As he says, his "life melts with too much thinking." Exhausted by ecstasy, he pauses; then he flies from thought to thought, seeking relief for his wound, like the Satyr whom he describes:

"Prometheus, when first from heaven hie
He brought downe fire, ere then on earth not seene,
Fond of delight, a Satyr standing by,
Gave it a kisse, as it like sweet had beene.
"Feeling forthwith the other burning power,
Wood with the smart with showts and shryking shrill,
He sought his ease in river, field, and bower,
But for the time his griefe went with him still."[325]

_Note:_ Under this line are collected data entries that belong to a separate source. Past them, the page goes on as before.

(** * Core primitives of the trading simulator

    A shallow embedding of the four runtime primitives of the repository
    and the proofs of their specified properties:

    - [LockFreeQueue]  (include/core/lock_free_queue.h)
    - [MemoryPool]     (src/core/memory_pool.cpp)
    - [ThreadPool]     (include/core/thread_pool.h, src/core/thread_pool.cpp)
    - [CacheManager]   (src/data/cache_manager.cpp)

    Conventions.  A [size_t] is a [Z] in the range [0, 2^64); every
    arithmetic operation the source performs on one is followed by [wrap].
    Addresses are [Z] too, with 0 for [nullptr].  The first part of the file
    holds the definitions, module by module; the second part the proofs. *)

From stdpp Require Import gmap strings list fin_maps.
From Stdlib Require Import ZArith QArith Lia Ascii.

Local Open Scope Z_scope.

(** ** Machine integers *)

Definition SIZE_BITS : Z := 64.

(** Reduction of an integer to the range of [size_t]. *)
Definition wrap (z : Z) : Z := z mod 2 ^ SIZE_BITS.

Definition in_size_t (z : Z) : Prop := 0 <= z < 2 ^ SIZE_BITS.

(* ====================================================================== *)
(** ** LockFreeQueue<T> *)
(* ====================================================================== *)

Module LockFreeQueue.

Section Queue.

Context {T : Type} `{Inhabited T}.

(** [struct Node { T data; std::atomic<size_t> sequence; }] *)
Record Node : Type := mkNode {
  data : T;
  sequence : Z
}.

Record LockFreeQueue : Type := mkQueue {
  buffer_ : list Node;
  capacity_ : Z;
  mask_ : Z;
  head_ : Z;
  tail_ : Z
}.

(** The loop [while (power < n) power <<= 1;].  The shift is a [size_t]
    shift, so the bit that leaves the word is lost. *)
Fixpoint next_power_of_2_loop (fuel : nat) (power n : Z) : option Z :=
  match fuel with
  | O => None
  | S fuel' =>
      if power <? n
      then next_power_of_2_loop fuel' (wrap (Z.shiftl power 1)) n
      else Some power
  end.

Definition next_power_of_2 (fuel : nat) (n : Z) : option Z :=
  if n <=? 1 then Some 1 else next_power_of_2_loop fuel 1 n.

At last calm returned; and whilst this calm lasts, the lively, glowing spirit plays like a flickering flame on the surface of the deep brooding fire. His love-songs and word-portraits, delightful pagan and chivalric fancies, seem to be inspired by Petrarch or Plato. We feel the charm and sportiveness under the seeming affectation:

"Faire eyes, sweete lips, deare heart, that foolish I
Could hope by Cupids helpe on you to pray;
Since to himselfe he doth your gifts apply,
As his maine force, choise sport, and easefull stray.
"For when he will see who dare him gainsay,
Then with those eyes he lookes, lo by and by
Each soule doth at Loves feet his weapons lay,
Glad if for her he give them leave to die.
"When he will play, then in her lips he is,
Where blushing red, that Loves selfe them doth love,
With either lip he doth the other kisse:
But when he will for quiets sake remove
From all the world, her heart is then his rome,
Where well he knowes, no man to him can come."[326]

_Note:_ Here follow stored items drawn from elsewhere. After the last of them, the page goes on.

(** * Cruise control simulation: a shallow embedding of
      [cruise_control_simulation.py] and the properties of its engine.

    Numbers.  The Python program computes with binary64 floats, partly
    Python's own and partly NumPy scalars.  The file holds two embeddings of
    the same source.

    The first takes every number as an exact rational ([Q]), the "real" of
    the prose specification.  It serves the properties that are about the
    formulas and the data flow of the code: which expression a method
    returns, which attributes it writes, in which order the loop wires the
    blocks, which rows of the arrays are written.  There a division whose
    divisor is zero stops with [ZeroDivisionError].

    The second ([Module B64]) computes as the program does, with the
    kernel's IEEE 754 binary64 floats: rounding, overflow, infinities and nan
    are in the model, as are the two kinds of numbers and the way
    [np.arange] and [np.clip] treat them.  It serves every property that
    rests on the order or the algebra of the numbers: the bounds of the
    command, the rollback of the integral, the number of grid points, the
    configurations that stop a run, the metrics of [performance_analysis].

    State.  The methods of [CruiseControlSystem] read and write attributes of
    [self]; they are modelled with explicit state passing: a method takes the
    object and returns an [outcome] holding the object as the method left it,
    together with the returned value or the exception raised. *)

From Stdlib Require Import QArith Qround Qabs ZArith List Bool Lia Lqa.
From Stdlib Require Import Floats Uint63.
Import ListNotations.

Local Open Scope Q_scope.

(** ** Outcomes of a method call *)

Inductive exn : Type :=
| ZeroDivisionError
| IndexError.

(** [Ok self a]: the call returned [a] and left the object as [self];
    [Raise self e]: the call raised [e], the object being [self] by then. *)
Inductive outcome (S A : Type) : Type :=
| Ok (self : S) (a : A)
| Raise (self : S) (e : exn).

Arguments Ok {S A} self a.
Arguments Raise {S A} self e.

Definition bind {S A B : Type} (c : outcome S A) (k : S -> A -> outcome S B)
  : outcome S B :=
  match c with
  | Ok self a => k self a
  | Raise self e => Raise self e
  end.

Notation "'call' ( s , x ) <- c ;; k" :=
  (bind c (fun s x => k))
  (at level 10, s name, x name, c at level 100, k at level 200,
   format "'[v' 'call'  ( s ,  x )  <-  c  ;;  '/' k ']'").

(** Python's [x / y] on numbers: no value when [y] is zero. *)
Definition py_div (x y : Q) : option Q :=
  if Qeq_bool y 0 then None else Some (x / y).

(** ** NumPy helpers *)

(** [np.maximum] and [np.minimum] on scalars. *)
Definition np_maximum (x y : Q) : Q := if Qle_bool y x then x else y.
Definition np_minimum (x y : Q) : Q := if Qle_bool x y then x else y.

(** [np.clip(a, a_min, a_max)] is [minimum(a_max, maximum(a, a_min))]. *)
Definition np_clip (a a_min a_max : Q) : Q :=
  np_minimum (np_maximum a a_min) a_max.

(** [np.arange(start, stop, step)]: [ceil((stop - start) / step)] values
    [start + i * step] (none when that count is not positive); a zero step
    raises. *)
Definition arange_len (start stop step : Q) : nat :=
  Z.to_nat (Qceiling ((stop - start) / step)).

Definition np_arange (start stop step : Q) : option (list Q) :=
  if Qeq_bool step 0 then None
  else Some (map (fun i : nat => start + inject_Z (Z.of_nat i) * step)
                 (seq 0 (arange_len start stop step))).

(** [np.zeros(n)]. *)
Definition np_zeros (n : nat) : list Q := repeat 0 n.

(** [a[i] = v] on an array: out of range raises [IndexError]. *)
Fixpoint setitem (a : list Q) (i : nat) (v : Q) : option (list Q) :=
  match a, i with
  | [], _ => None
  | _ :: tl, O => Some (v :: tl)
  | x :: tl, S j =>
      match setitem tl j v with
      | Some tl' => Some (x :: tl')
      | None => None
      end
  end.

(** [enumerate(xs)], counting from [k]. *)
Fixpoint enumerate_from {A : Type} (k : nat) (xs : list A) : list (nat * A) :=
  match xs with
  | [] => []
  | x :: tl => (k, x) :: enumerate_from (S k) tl
  end.

Definition enumerate {A : Type} (xs : list A) : list (nat * A) :=
  enumerate_from 0 xs.

(** ** The object *)

(** The attributes of a [CruiseControlSystem] that the engine uses (the
    transfer-function objects built by [create_transfer_functions] are only
    read by analysis code and are left out). *)
Record CruiseControlSystem : Type := mkSystem {
  m : Q;
  b : Q;
  Kv : Q;
  tau_engine : Q;
  v_desired : Q;
  Kp : Q;
  Ki : Q;
  Kd : Q;
  throttle_max : Q;
  throttle_min : Q;
  dt : Q;
  T_sim : Q;
  v_current : Q;
  throttle : Q;
  error_integral : Q;
  error_prev : Q;
  engine_state : Q;
  vehicle_state : Q
}.

(** Attribute assignments [self.x = v]. *)
Definition set_v_current (self : CruiseControlSystem) (v : Q) :=
  mkSystem (m self) (b self) (Kv self) (tau_engine self) (v_desired self)
    (Kp self) (Ki self) (Kd self) (throttle_max self) (throttle_min self)
    (dt self) (T_sim self)
    v (throttle self) (error_integral self) (error_prev self)
    (engine_state self) (vehicle_state self).

Definition set_error_integral (self : CruiseControlSystem) (v : Q) :=
  mkSystem (m self) (b self) (Kv self) (tau_engine self) (v_desired self)
    (Kp self) (Ki self) (Kd self) (throttle_max self) (throttle_min self)
    (dt self) (T_sim self)
    (v_current self) (throttle self) v (error_prev self)
    (engine_state self) (vehicle_state self).

Definition set_error_prev (self : CruiseControlSystem) (v : Q) :=
  mkSystem (m self) (b self) (Kv self) (tau_engine self) (v_desired self)
    (Kp self) (Ki self) (Kd self) (throttle_max self) (throttle_min self)
    (dt self) (T_sim self)
    (v_current self) (throttle self) (error_integral self) v
    (engine_state self) (vehicle_state self).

Both heart and sense are captive here. If he finds the eyes of Stella more beautiful than anything in the world, he finds her soul more lovely than her body. He is a Platonist when he recounts how Virtue, wishing to be loved of men, took Stella's form to enchant their eyes, and make them see the heaven which the inner sense reveals to heroic souls. We recognize in him that entire submission of heart, love turned into a religion, perfect passion which asks only to grow, and which, like the piety of the mystics, finds itself always too insignificant when it compares itself with the object loved:

"My youth doth waste, my knowledge brings forth toyes,
My wit doth strive those passions to defend,
Which for reward spoyle it with vaine annoyes,
I see my course to lose my selfe doth bend:
I see and yet no greater sorrow take,
Than that I lose no more for Stella's sake."[327]

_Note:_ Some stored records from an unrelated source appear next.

(** The timer of [drain(t)], [t] positive, is due [t] milliseconds after the
    call: if by then a future of the drain is still pending, the timer has
    fired and the promise is [false], or the promise is pending and the
    timer fires as the next macrotask. *)
Lemma drain_timer_due bufferSize w0 t es w d :
  reachable bufferSize w0 → 0 < t →
  run es (fst (drain (Some t) w0)) = Some w →
  drains w !! snd (drain (Some t) w0) = Some d →
  all_settled w d = false → quiescent w = true → now w0 + t ≤ now w →
  promise d = Fulfilled false ∨
  (promise d = Pending ∧
   exec (TimerFires (snd (drain (Some t) w0))) w
   = Some (set_drains
             (<[snd (drain (Some t) w0) := onTimeout d]> (drains w)) w)).
Proof.
  intros Hreach0 Hpos Hrun Hd Hall Hq Hnow.
  assert (Hreach1 : reachable bufferSize (fst (drain (Some t) w0))).
  { by apply (reachable_step _ w0 (CallDrain (Some t))). }
  pose proof (reachable_run _ _ _ _ Hreach1 Hrun) as Hreach.
  pose proof (reachable_drain_ok _ _ _ _ Hreach Hd) as Hok.
  revert Hrun Hd. rewrite drain_spec. cbn [fst snd]. intros Hrun Hd.
  match type of Hrun with run _ ?x = _ => set (w1 := x) in * end.
  set (d0 := mkDrain (pending w0) (Some t) (Armed (now w0 + Z.max 0 t))
                     (seq (List.length (futures w0))
                          (List.length (pending w0))) false Pending).
  assert (Hd0 : drains w1 !! List.length (drains w0) = Some d0).
  { subst w1. cbn. by rewrite lookup_app_r, Nat.sub_diag. }
  destruct (run_drain_stable _ _ _ _ _ Hrun Hd0)
    as (d' & Hd' & _ & Htimeout & _ & _).
  destruct (run_timer_deadline _ _ _ _ _ (now w0 + t) Hrun Hd0)
    as (d'' & Hd'' & Hdeadline).
  { cbn. intros dl [= <-]. lia. }
  simplify_eq. cbn in Htimeout.
  assert (Hreacted : reacted d = false).
  { destruct (reacted d) eqn:Hr; [|done].
    rewrite (ok_reacted_settled _ _ Hok Hr) in Hall. discriminate. }
  destruct (timer d) as [dl| |] eqn:Htimer.
  - right. destruct (armed_pending _ _ _ Hok Htimer) as [_ Hpending].
    split; [done|]. eapply timeout_enabled; try done.
    rewrite (Hdeadline dl eq_refl). lia.
  - left. apply (ok_false_timed_out _ _ Hok). unfold timed_out.
    rewrite Htimer, Htimeout. by apply positive_timeout_true.
  - rewrite (ok_cleared_reacted _ _ Hok Htimer) in Hreacted. discriminate.
Qed.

At last, like Socrates in the banquet, he turns his eyes to deathless beauty, heavenly brightness:

"Leave me, O Love, which reachest but to dust,
And thou my minde aspire to higher things:
Grow rich in that which never taketh rust:
Whatever fades, but fading pleasure brings....
O take fast hold, let that light be thy guide,
In this small course which birth drawes out to death."[328]

Divine love continues the earthly love; he was imprisoned in this, and frees himself. By this nobility, these lofty aspirations, recognize one of those serious souls of which there are so many in the same climate and race. Spiritual instincts pierce through the dominant paganism, and ere they make Christians, make Platonists.